:: Task brief ::
If a line in the records contains the word "grave", count it; state the resulting number and nothing more.

:: Input ::

(* ===== verification/Prelude.v ===== *)
(** * Inner Warden: a verified model of its detection and response core

    Inner Warden is a host security agent in Rust.  A sensor watches the
    kernel and the logs; the killchain crate turns its events into kill-chain
    incidents per process; the shield crate defends against floods; the agent
    decides what to do, under gates that keep an automatic response from doing
    harm; decisions go to an audit trail in SQLite; an MCP proxy guards the
    tools of AI agents; a supervisor keeps the agent running.  This library
    translates the core of these parts, under src/crates/, and proves what
    makes them correct.  All definitions are executable.

    ** Conventions

    - A w-bit integer is a [Z] with its wrap-around or saturation written out
      ([wrapping_add], [saturating_sub], ...; release builds do not check
      overflow).  Instants and durations are nanoseconds ([seconds],
      [num_seconds], [num_milliseconds]).  [f32] and [f64] are SpecFloat
      values (Floats.v).  Strings are their UTF-8 bytes (Text.v), JSON values
      are [Json] (Json.v).
    - A method that changes [self] returns the new state; a [Result] is
      [result], a panic is [None].  A [HashMap] is a [gmap]; where the code
      walks one and the order shows, the walk is the order of [map_to_list].
    - The clock, the network, the operating system, SHA-256, chrono's calendar
      text ([Chrono], [Calendar]) and serde's reading and writing are
      arguments.  SQLite is modelled by the meaning of the statements the code
      sends.  A component that calls the world through several doors takes a
      class of answers ([World], [BlockWorld], [ProcResolver], [RegexEngine]).
      One reading of the clock stands for those of one call, except where a
      theorem is about the time between them.  Log lines and tracing are left
      out.

    ** Files

    - Prelude.v (this file): tactics, the hint database [iw], results, machine
      integers, bit masks, time, lists.
    - Text.v, Json.v, Floats.v, Net.v: what the code uses of [str],
      [serde_json], the floating-point types and the addresses of std::net,
      with the lemmas about searching, splitting, printing and parsing.
    - CoreTypes.v (core/src/event.rs, incident.rs, entities.rs and the
      enforcement posture): the records every detector works on.
    - CoreGate.v (core/src/execution_gate.rs): the divergence verdict between
      the signed allowlist and the live kernel maps, and the parsers of the
      allowlist and of bpftool's output.  The verdict is proved equal to its
      specification.
    - CoreAudit.v (core/src/audit.rs): daily files of JSON lines in which each
      line holds the hash of the one before, once for the administrators' trail
      and the agent's: the file is the chain of what was appended, and its last
      line commits to all others; what the layout does not protect is proved
      too.
    - KillChain.v (killchain/src/patterns.rs): flags, patterns, matching and
      the f32 proximity; matching is exact, best_match is the most specific
      match, and the float tests decide bit containment.
    - KillChainTracker.v (killchain/src/types.rs, bridge.rs, tracker.rs): the
      per-process state and process_event, incidents included.  Reachable
      trackers are consistent, full matches are reported exactly once, an
      event reports exactly what it completes, reported C2 endpoints are
      public, cleanup is exact.
    - ShieldEscalation.v (shield/src/escalation.rs): the four-level state
      machine.  Its transitions form a path of immediate escalations and
      single, delayed de-escalations; calm samples do de-escalate; restore
      loses the incident counter.
    - ShieldFailover.v (shield/src/cloudflare_failover.rs): the proxy switch;
      it does not flap, and composed with the escalation engine it follows the
      attack.
    - ShieldSyn.v (shield/src/syn_tracker.rs): the SYN flood detector refines
      the log of its observations.
    - ShieldRateLimiter.v (shield/src/rate_limiter.rs): token bucket, sliding
      window, moving average and the limiter over them; it never panics on
      non-zero sub-window counts, its counters add up, blocks hold, cleanup is
      exact; two weaknesses are proved as theorems.
    - ShieldClassifier.v (shield/src/attack_classifier.rs): the attack
      classifier; active attacks are fresh and of distinct families, their
      identifiers unique.
    - ShieldFingerprint.v (shield/src/tcp_fingerprint.rs): bots and botnets by
      window size, TTL and timing; the history kept is the recent end of what was
      recorded, the classification exact.
    - ShieldLockdown.v (shield/src/origin_lockdown.rs): the origin lockdown over
      iptables and ipset (classes [Commands], [Netfilter]); what the rules
      of an activated lockdown do to IPv4 packets, which they drop, and what failing commands and restarts leave.
    - ShieldIngest.v (shield/src/ingest.rs): the log files the shield reads; every
      line once.
    - ShieldDaemon.v (shield/src/main.rs, the state of api.rs): the tick of the
      shield's own process, composed of all the shield's parts.
    - StoreKv.v (store/src/kv.rs): the key-value table, and the classes
      [KvStore] and [KvLaws] through which its clients are verified.
    - StoreDecisions.v (store/src/decisions.rs, run_retention of
      maintenance.rs): the audit trail and its hash chain: insertion keeps it
      intact, tampering is evident or the tampered rows hash alike, registered breaks
      make progress, pagination is complete; what the chain does not cover and
      how retention breaks it are theorems too.
    - StoreTables.v (store/src/incidents.rs, events.rs, cursors.rs, with the
      agent's reading of new incidents): every incident is read exactly once
      while nothing is deleted; the backfill of addresses ends; a page that does
      not read and a table that was emptied stop the reading.
    - AgentBreaker.v (agent/src/circuit_breaker.rs): the hourly block limit,
      against the interface of StoreKv.v: the decision of the n-th attempt of
      an hour, the reset.
    - AgentReportBudget.v (agent/src/abuseipdb_report_budget.rs): planning and
      dispatch of abuse reports, against the same interface: a flush keeps to
      the budget it reads, but the budget is not kept over a day.
    - GuardProxy.v (agent-guard/src/mcp_proxy/jsonrpc.rs, router.rs,
      enforce.rs): only refused tool calls are withheld, and each is answered.
    - Supervisor.v (supervisor/src): the loop as turns with the world's answers
      as inputs and effects as outputs: restarts are rate-limited, the health
      probe kills after three failures in a row, the loopback test is too
      generous.
    - SensorHost.v (sensor/src/detectors/mod.rs): the host inventory.
    - SensorWindow.v, SensorAuth.v, SensorScan.v (eight detectors of
      sensor/src/detectors): the sliding window with its threshold and
      suppression, once, and the detectors of failed logins, sudo, scans and
      container events as instances.  They refine the log of what they saw.
    - SensorChannels.v (sensor/src/event_channels.rs): three bounded lanes with
      a brown-out and a biased receiver.  Nothing is lost uncounted while the
      receiver is there, which takes each lane in order and returns after four turns at most.
    - SensorTcpStream.v (sensor/src/collectors/tcp_stream.rs): flow table,
      reassembly, protocol probe and frame parser; reassembly in order is exact,
      the new tail of an overlapping segment is dropped, the table keeps to its bound, the parser is total and inverts the encoder.
    - AgentLifecycle.v, AgentLifecycleStore.v (agent/src/response_lifecycle.rs,
      with the revert tick and the operator's drain): from the registration of
      a response to its revert, and its persistence.  The counters account for
      every registration, a tick is one pass over the entries, an expired entry
      leaves within three ticks unless its revert was under way when it was restored, a snapshot reads back.
    - AgentCooldown.v (agent/src/decision_cooldown.rs, state_store.rs): the
      cooldown keys and table.
    - AgentAllowlist.v, AgentGate.v (agent/src/allowlist.rs,
      incident_flow.rs, ai/mod.rs): which incidents reach the AI, exactly.
    - AgentSafelist.v (agent/src/cloud_safelist.rs): the ranges that are never
      blocked, and self traffic.
    - AgentSafeguards.v (agent/src/incident_untouchable.rs,
      incident_post_decision.rs, ip_reputation.rs): what becomes of a decision
      before it runs, and how long it silences its scope at the gate.
    - GuardThreats.v, GuardRules.v, GuardMcp.v (agent-guard/src/threats.rs,
      rules.rs, mcp.rs): the built-in patterns, the rule engine, the inspectors
      of the proxy of GuardProxy.v and the scored analysis of commands; which
      calls are withheld and which commands denied, exactly.
    - GuardRegistry.v (agent-guard/src/signatures.rs, session.rs,
      registry.rs): known agents, their registry across restarts, sessions.
    - AgentManaged.v (agent/src/managed_agent_guard.rs): when a process counts
      as a managed agent on its own business, against GuardRegistry.v.
    - AgentBlock.v (agent/src/decision_block_ip.rs, xdp_availability.rs): the
      execution of a block through the gates of the files above; only admitted
      blocks are enforced, at most twenty a minute; two defects are theorems.
    - AgentAutoRules.v (agent/src/incident_auto_rules.rs): the rules that block
      without the AI, through the gates of AgentBlock.v.
    - AgentContextGate.v (agent/src/ai/local_classifier.rs,
      warden_context_gate.rs): the on-device classifier and the gate that corrects
      it; a grave incident is closed only by a sure close that nothing speaks
      against.
    - AgentLearned.v (agent/src/learned_suppression.rs), AgentAutodismiss.v
      (agent/src/incident_autodismiss.rs), AgentSilence.v
      (agent/src/silent_stream_alarm.rs): what is dismissed as its likes were,
      what is dismissed on intake, and the alarm on a source that fell silent.
    - AgentDecisions.v (agent/src/decisions.rs): the agent's decision trail on
      CoreAudit.v, mirrored into StoreDecisions.v with retries.
    - AgentOrphans.v (agent/src/orphan_recovery.rs, needs_review_timeout.rs):
      the sweeps over StoreTables.v that decide what nobody decided: backlogs
      end, a grave incident is never dismissed without the decider's verdict,
      and its review is asked for until somebody answers.
    - AgentCorrelation.v (agent/src/correlation_engine.rs,
      correlation_engine_yaml/mod.rs): a reported chain has its stages in order, from matching events
      that share an entity within the rule's window.
    - AgentTemporal.v (agent/src/correlation.rs): the window of recent
      incidents, related pairs, clusters and the confidence boost.
    - XdpBlocklist.v (shield/src/xdp_manager.rs, the agent's skill and the
      sweep of loops/boot.rs): what the manager lists is in the kernel's map
      or was taken out by another of its writers, and what has expired leaves it.
    - AgentShield.v (agent/src/shield_inline.rs): the tick of the shield inside the
      agent, composed of the shield's parts; it never panics, its limits follow
      its state, and what has no influence on it.
    - AgentGateMonitor.v (agent/src/execution_gate_monitor.rs): the comparison of
      the live execution gate with the signed one; claims of its slots by
      interleaved threads are spaced, and a lasting drift is never silent.
    - AgentGraph.v, AgentGraphTriggers.v, AgentGraphQueries.v
      (agent/src/knowledge_graph/graph.rs, types.rs, triggers.rs): the graph of processes,
      files, addresses and incidents: nodes, edges with their adjacency and
      key indexes, compaction and eviction; the patterns checked on each new edge;
      walks and shortest paths.  Every sequence of operations keeps the indexes
      true to the nodes and edges, and no compaction is visible.
    - AgentGraphIngest.v (agent/src/knowledge_graph/ingestion.rs): how every
      kind of event, incident and decision is written into the graph, as programs
      in a monad over it; nothing that comes in breaks the graph or stops the
      agent while the ids of containers can be cut after twelve bytes, and the reverse shells of the triggers are never found in the sensor's events.
    - AgentGraphHistory.v (agent/src/kg_decide_features.rs,
      kg_fp_suppression.rs): what the past of an address does to its next
      incident; a critical one is neither lowered nor suppressed.
    - AgentEscalation.v (agent/src/correlation_response.rs): the direct blocks
      out of completed chains, repeated blocks and several techniques; each
      answer enforces nothing or the block of one admitted address alone.
    - AgentNotify.v (agent/src/notification_gate.rs):
      who is told of what, and the summaries of a burst.
    - AgentKillchain.v (agent/src/killchain_inline.rs, killchain/src/detector.rs): the agent's side of the kill chain of
      KillChainTracker.v, from the event to the kernel's block list, the
      dismissals and the operator's pages.
    - Rfc6238.v: SHA-1, HMAC, HOTP and TOTP as the standards define them; models
      no code and is the specification of the next file.
    - AgentTotp.v, AgentTwoFactor.v (agent/src/two_factor.rs and the Telegram
      commands behind it): SHA-1, HMAC, base32 and TOTP, all
      written out in the code and proved to be the standards' functions, and the
      gate: a privileged command runs only after
      the code of its own request, and guesses are bounded.
    - AgentAllowFile.v (agent/src/telegram/commands.rs): the text of the
      operator's allowlist and the history behind its undo menu.

    The path of an incident runs from the tables of StoreTables.v through
    AgentGate.v, AgentSafeguards.v and AgentBlock.v to AgentLifecycle.v, with
    its decision in AgentDecisions.v and what is left over in AgentOrphans.v;
    the theorems [decision_silences_scope],
    [safeguarded_block_never_downgraded] and [reblock_unregistered] are about
    these parts together.

    ** Bounds and fuel

    Functions with fuel take the length of their input, which is enough since
    each step consumes a byte ([iter_strip], [utf8_lossy], [words_go]); the
    pages of the audit view take one step more than there are rows; a receive
    of the sensor's lanes takes four turns, since each turn either returns or
    closes a lane; SHA-1's padding takes at most 64 zeros and the base32 encoder
    writes at most three characters for a byte; a walk over the graph takes two steps more than twice its
    edges ([walk_fuel]), since no node is queued twice.  Calls on a lane are atomic.  Theorems
    that need a counter below 2^64 (or 2^32) say so in terms of the number of
    operations.

    ** Not modelled

    The dashboard, Telegram, reports, the detectors and snapshots of the
    knowledge graph and the neural models (presentation and statistics), the
    eBPF programs, the collectors and most detectors of the sensor, the command
    line, the skills that run external commands, the honeypot, the network and
    file glue of the shield and of the MCP transport, and the YAML reader of the
    rules.  Next in line: the agent's trust scores. *)

From Stdlib Require Import ZArith Lia Ascii String.
From stdpp Require Import prelude strings pretty gmap list sorting.

Declare Scope iw_scope.
Delimit Scope iw_scope with iw.
Open Scope Z_scope.
(* ===== verification/Text.v ===== *)
(** * Text: the parts of Rust's [str] the modelled code uses

    A string is its UTF-8 byte sequence, one [ascii] per byte.  The functions
    below follow the standard library: [contains], [starts_with], [split],
    [trim] (Unicode White_Space, as UTF-8 sequences), ASCII case mapping,
    unsigned [parse] with its optional leading plus, decimal and hexadecimal
    formatting. *)

From Stdlib Require Import ZArith Lia Ascii String.
From stdpp Require Import prelude strings pretty list gmap sorting.
From S2P Require Import Prelude.

Open Scope Z_scope.

Definition code (a : ascii) : Z := Z.of_N (N_of_ascii a).

(** ** Searching *)

Definition starts_with (p s : string) : bool := String.prefix p s.

Fixpoint contains (sub s : string) : bool :=
  String.prefix sub s ||
  match s with
  | EmptyString => false
  | String _ r => contains sub r
  end.

Fixpoint strip_prefix (p s : string) : option string :=
  match p, s with
  | EmptyString, _ => Some s
  | String a p', String b s' => if Ascii.eqb a b then strip_prefix p' s' else None
  | String _ _, EmptyString => None
  end.

Lemma append_assoc (s t u : string) : (s +:+ t) +:+ u = s +:+ (t +:+ u).
Proof. induction s as [|a s IH]; [done|]. exact (f_equal (String a) IH). Qed.

Lemma prefix_app p s : String.prefix p (p +:+ s) = true.
Proof.
  induction p as [|a p IH]; [by destruct s|].
  change (String a p +:+ s) with (String a (p +:+ s)). simpl.
  by destruct (ascii_dec a a).
Qed.

Lemma prefix_correct_app p s : String.prefix p s = true <-> exists r, s = p +:+ r.
Proof.
  split; [|intros [r ->]; apply prefix_app].
  revert s. induction p as [|a p IH]; intros s H; [by exists s|].
  destruct s as [|b s]; simpl in H; [done|].
  destruct (ascii_dec a b) as [->|]; [|done].
  destruct (IH s H) as [r ->]. by exists r.
Qed.

Lemma contains_spec sub s : contains sub s = true <-> exists l r, s = l +:+ sub +:+ r.
Proof.
  split.
  - induction s as [|a s IH]; cbn [contains]; intros [H|H]%orb_true_iff.
    + apply prefix_correct_app in H as [r Hr]. by exists "", r.
    + done.
    + apply prefix_correct_app in H as [r Hr]. by exists "", r.
    + destruct (IH H) as (l & r & ->). by exists (String a l), r.
  - intros (l & r & ->). induction l as [|a l IH].
    + change ("" +:+ sub +:+ r) with (sub +:+ r).
      destruct (sub +:+ r) eqn:E; cbn [contains]; rewrite <- E, prefix_app; done.
    + change (String a l +:+ sub +:+ r) with (String a (l +:+ sub +:+ r)).
      cbn [contains]. by rewrite IH, orb_true_r.
Qed.

Lemma strip_prefix_Some p s r : strip_prefix p s = Some r <-> s = p +:+ r.
Proof.
  revert s. induction p as [|a p IH]; intros s.
  - simpl. change ("" +:+ r) with r. naive_solver.
  - destruct s as [|b s]; simpl; [done|].
    change (String a p +:+ r) with (String a (p +:+ r)).
    destruct (Ascii.eqb_spec a b) as [->|]; [rewrite IH|]; naive_solver.
Qed.

(** ** Splitting *)

(** [s.split(c)]: always at least one piece. *)
Fixpoint split_on (c : ascii) (s : string) : list string :=
  match s with
  | EmptyString => [""]
  | String a r =>
      if Ascii.eqb a c then "" :: split_on c r
      else match split_on c r with
           | h :: t => String a h :: t
           | [] => [String a ""]
           end
  end.

Lemma split_on_nonempty c s : split_on c s <> [].
Proof. destruct s; simpl; [done|]. repeat case_match; done. Qed.

(** [v.join(sep)]. *)
Fixpoint join (sep : string) (l : list string) : string :=
  match l with
  | [] => ""
  | [x] => x
  | x :: r => x +:+ sep +:+ join sep r
  end.

Lemma join_split_on c s : join (String c "") (split_on c s) = s.
Proof.
  induction s as [|a s IH]; [done|]. cbn [split_on].
  destruct (Ascii.eqb_spec a c) as [->|].
  - destruct (split_on c s) as [|h t] eqn:E; [by apply split_on_nonempty in E|].
    change (join (String c "") ("" :: h :: t)) with (String c (join (String c "") (h :: t))).
    by rewrite IH.
  - destruct (split_on c s) as [|h t] eqn:E; [by apply split_on_nonempty in E|].
    rewrite <- IH. cbn [join]. by destruct t.
Qed.

(** [s.split(sep).next()] and [s.rsplit(sep).next()]. *)
Definition first_piece (c : ascii) (s : string) : string :=
  match split_on c s with h :: _ => h | [] => "" end.
Definition last_piece (c : ascii) (s : string) : string :=
  List.last (split_on c s) "".

(** ** Trimming *)

Fixpoint rev_string_acc (acc s : string) : string :=
  match s with
  | EmptyString => acc
  | String a r => rev_string_acc (String a acc) r
  end.
Definition rev_string (s : string) : string := rev_string_acc "" s.

Definition ascii_ws (n : Z) : bool := ((9 <=? n) && (n <=? 13)) || (n =? 32).
(* ===== verification/Floats.v ===== *)
(** * Floats: IEEE-754 arithmetic of the modelled code

    [f32] and [f64] values are SpecFloat values, with every operation rounded
    to nearest even at its format.  [as] casts from integers round, casts to
    integers truncate and saturate; [min] and [max] ignore a NaN operand. *)

From Stdlib Require Import ZArith Lia SpecFloat String.
From stdpp Require Import prelude strings.
From S2P Require Import Prelude Text.

Open Scope Z_scope.

Notation float := spec_float (only parsing).

(** ** [f32] *)

Definition f32_of_Z (z : Z) : float := binary_normalize 24 128 z 0 false.
Definition f32_div (a b : float) : float := SFdiv 24 128 a b.
Definition f32_sub (a b : float) : float := SFsub 24 128 a b.
Definition f32_add (a b : float) : float := SFadd 24 128 a b.
Definition f32_mul (a b : float) : float := SFmul 24 128 a b.
Definition f_abs (a : float) : float := SFabs a.
(** The literal [n / d], correctly rounded. *)
Definition f32_lit (n d : Z) : float := f32_div (f32_of_Z n) (f32_of_Z d).
(** [f32::EPSILON] = 2^-23. *)
Definition f32_epsilon : float := S754_finite false 8388608 (-46).

(** ** [f64] *)

Definition f64_of_Z (z : Z) : float := binary_normalize 53 1024 z 0 false.
Definition f64_add (a b : float) : float := SFadd 53 1024 a b.
Definition f64_sub (a b : float) : float := SFsub 53 1024 a b.
Definition f64_mul (a b : float) : float := SFmul 53 1024 a b.
Definition f64_div (a b : float) : float := SFdiv 53 1024 a b.
Definition f64_sqrt (a : float) : float := SFsqrt 53 1024 a.
Definition f64_lit (n d : Z) : float := f64_div (f64_of_Z n) (f64_of_Z d).
Definition f64_one : float := f64_of_Z 1.
Definition f64_zero : float := S754_zero false.

(** [as f64] of an [f32]. *)
Definition f32_as_f64 (a : float) : float :=
  match a with
  | S754_finite s m e => binary_normalize 53 1024 (if s then Zneg m else Zpos m) e s
  | _ => a
  end.

(** ** Comparisons, shared by both formats *)

Definition is_nan (a : float) : bool := match a with S754_nan => true | _ => false end.
Definition f_ltb (a b : float) : bool := SFltb a b.
Definition f_leb (a b : float) : bool := SFleb a b.
Definition f_gtb (a b : float) : bool := SFltb b a.
Definition f_geb (a b : float) : bool := SFleb b a.

Definition f_min (a b : float) : float :=
  if is_nan a then b else if is_nan b then a else if f_ltb b a then b else a.
Definition f_max (a b : float) : float :=
  if is_nan a then b else if is_nan b then a else if f_ltb a b then b else a.

(** [clamp] for bounds that are ordered and not NaN (otherwise Rust panics). *)
Definition f_clamp (a lo hi : float) : float :=
  let a := if f_ltb a lo then lo else a in
  if f_gtb a hi then hi else a.

(** ** Casts to [u64] *)

Definition saturate_u64 (z : Z) : Z := Z.max 0 (Z.min z u64_max).

(** [x as u64]. *)
Definition f64_to_u64 (a : float) : Z :=
  match a with
  | S754_nan | S754_zero _ => 0
  | S754_infinity s => if s then 0 else u64_max
  | S754_finite s m e =>
      let n := if 0 <=? e then Zpos m * 2 ^ e else Zpos m / 2 ^ (- e) in
      saturate_u64 (if s then - n else n)
  end.

(** [x.ceil() as u64]. *)
Definition f64_ceil_to_u64 (a : float) : Z :=
  match a with
  | S754_nan | S754_zero _ => 0
  | S754_infinity s => if s then 0 else u64_max
  | S754_finite s m e =>
      if s then 0
      else saturate_u64 (if 0 <=? e then Zpos m * 2 ^ e else - ((- Zpos m) / 2 ^ (- e)))
  end.

(** ** Order facts *)

Lemma Pcompare_swap p q : Pos.compare_cont Eq q p = CompOpp (Pos.compare_cont Eq p q).
Proof. apply Pos.compare_antisym. Qed.

Lemma SFcompare_swap a b :
  SFcompare b a = match SFcompare a b with Some c => Some (CompOpp c) | None => None end.
Proof.
  destruct a as [sa|sa| |sa ma ea], b as [sb|sb| |sb mb eb]; try done;
    try (destruct sa, sb; done); try (destruct sa; done); try (destruct sb; done).
  cbn [SFcompare]. destruct sa, sb; try done;
    rewrite (Z.compare_antisym ea eb); destruct (Z.compare ea eb); cbn [CompOpp]; try done;
    rewrite (Pcompare_swap ma mb); by destruct (Pos.compare_cont Eq ma mb).
Qed.

Lemma SFcompare_not_nan a b :
  is_nan a = false -> is_nan b = false -> exists c, SFcompare a b = Some c.
Proof.
  destruct a as [sa|sa| |sa ma ea], b as [sb|sb| |sb mb eb]; try done; intros _ _; simpl;
    repeat case_match; eauto.
Qed.

Lemma f_leb_refl a : is_nan a = false -> f_leb a a = true.
Proof.
  intros H. unfold f_leb, SFleb. destruct (SFcompare_not_nan a a H H) as [c Hc].
  pose proof (SFcompare_swap a a) as S. rewrite Hc in S |- *. by destruct c.
Qed.

Lemma f_ltb_false_leb a b :
  is_nan a = false -> is_nan b = false -> f_ltb b a = false -> f_leb a b = true.
Proof.
  intros Ha Hb. unfold f_ltb, f_leb, SFltb, SFleb.
  destruct (SFcompare_not_nan a b Ha Hb) as [c Hc].
  rewrite (SFcompare_swap a b), Hc. by destruct c.
Qed.

Lemma f_ltb_not_nan a b : f_ltb a b = true -> is_nan a = false /\ is_nan b = false.
Proof. destruct a, b; done. Qed.

(** [min] never exceeds its second operand, whatever its first one is. *)
Lemma f_min_le_r a b : is_nan b = false -> f_leb (f_min a b) b = true.
Proof.
  intros Hb. unfold f_min. destruct (is_nan a) eqn:Ha; [by apply f_leb_refl|].
  rewrite Hb. destruct (f_ltb b a) eqn:E; [by apply f_leb_refl|].
  by apply f_ltb_false_leb.
Qed.

Lemma saturate_u64_range z : 0 <= saturate_u64 z <= u64_max.
Proof. unfold saturate_u64, u64_max. lia. Qed.

Lemma f64_to_u64_range a : 0 <= f64_to_u64 a <= u64_max.
Proof.
  destruct a as [s|s| |s m e]; simpl; try destruct s; try (unfold u64_max; lia);
    apply saturate_u64_range.
Qed.

Lemma f64_ceil_to_u64_range a : 0 <= f64_ceil_to_u64 a <= u64_max.
Proof.
  destruct a as [s|s| |s m e]; simpl; try destruct s; try (unfold u64_max; lia);
    apply saturate_u64_range.
Qed.

#[export] Hint Resolve f_leb_refl f_min_le_r f64_to_u64_range f64_ceil_to_u64_range : iw.

Example f32_lit_06 : f32_lit 6 10 = S754_finite false 10066330 (-24).
Proof. reflexivity. Qed.
Example f64_ceil_ex : f64_ceil_to_u64 (f64_lit 7 2) = 4 /\ f64_to_u64 (f64_lit 7 2) = 3.
Proof. repeat split. Qed.

(** ** Printing *)

(** [{:.d}]: the exact value rounded half to even. *)
Definition show_fixed (d : nat) (f : float) : string :=
  let sign (s : bool) := if s then "-"%string else ""%string in
  let digits (q : Z) :=
    let p := 10 ^ Z.of_nat d in
    (show (q / p) +:+ if Nat.eqb d 0 then ""%string else ("." +:+ pad0 d (show (q mod p)))%string)%string in
  match f with
  | S754_nan => "NaN"%string
  | S754_infinity s => (sign s +:+ "inf")%string
  | S754_zero s => (sign s +:+ digits 0)%string
  | S754_finite s m e =>
      let num := Zpos m * 10 ^ Z.of_nat d * (if 0 <=? e then 2 ^ e else 1) in
      let den := if 0 <=? e then 1 else 2 ^ (- e) in
      let q := num / den in
      let r := num mod den in
      let q := if (den <? 2 * r) || ((2 * r =? den) && Z.odd q) then q + 1 else q in
      (sign s +:+ digits q)%string
  end.

Example show_fixed_examples :
  show_fixed 2 (f32_lit 17 20) = "0.85"%string /\ show_fixed 0 (f64_lit 5 2) = "2"%string /\ show_fixed 3 (f32_of_Z 1) = "1.000"%string.
Proof. vm_compute. repeat split. Qed.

:: Answer to this problem ::
2